=== Supplied data ===

(** The default case for an accepted character. *)
Definition cons_store (c : Z) : K unit :=
  upd_cons (stored c);;
  consputc c;;
  k ← gets kcons;
  when ((c =? 10) || (c =? CTRL 68) || (in_e k =? uadd (in_r k) INPUT_BUF))%bool
    (upd_cons (λ k, k <| in_w := in_e k |>);; wakeup ChInput).

(** One round of the loop of consoleintr on the character [c]; the result says
    whether to dump the process table later. *)
Definition cons_char (c : Z) : K bool :=
  if c =? CTRL 80 then mret true
  else if c =? CTRL 85 then kill_line (Z.to_nat INPUT_BUF);; mret false
  else if ((c =? CTRL 72) || (c =? 127))%bool then
    k ← gets kcons;
    when (negb (in_e k =? in_w k))
      (upd_cons (λ k, k <| in_e ::= λ e, usub e 1 |>);; consputc BACKSPACE);;
    mret false
  else
    k ← gets kcons;
    when (negb (c =? 0) && (usub (in_e k) (in_r k) <? INPUT_BUF))%bool
      (cons_store (if c =? 13 then 10 else c));;
    mret false.

(** [while((c = getc()) >= 0)]: at most [n] characters. *)
Fixpoint cons_loop (n : nat) (getc : K Z) (dump : bool) : K bool :=
  c ← getc;
  if 0 <=? c then
    match n with
    | O => nofuel
    | S n' => d ← cons_char c; cons_loop n' getc (dump || d)
    end
  else mret dump.

(** ** The process listing *)

(** spinlock.c: the return addresses of the frames above [v], ten at most and
    padded with zeros. *)
Fixpoint callerpcs_loop (n : nat) (m : memory) (ebp : Z) : list Z :=
  match n with
  | O => []
  | S n' =>
      if ((ebp =? 0) || (ebp <? KERNBASE) || (ebp =? 2 ^ 32 - 1))%bool then replicate n 0
      else load32 m (ebp + 4) :: callerpcs_loop n' m (load32 m ebp)
  end.
Definition getcallerpcs (m : memory) (v : Z) : list Z := callerpcs_loop 10 m (usub v 8).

===

Exercise description -
Write out every line from the data above that includes "when".

Solved problem -
  when ((c =? 10) || (c =? CTRL 68) || (in_e k =? uadd (in_r k) INPUT_BUF))%bool
    when (negb (in_e k =? in_w k))
    when (negb (c =? 0) && (usub (in_e k) (in_r k) <? INPUT_BUF))%bool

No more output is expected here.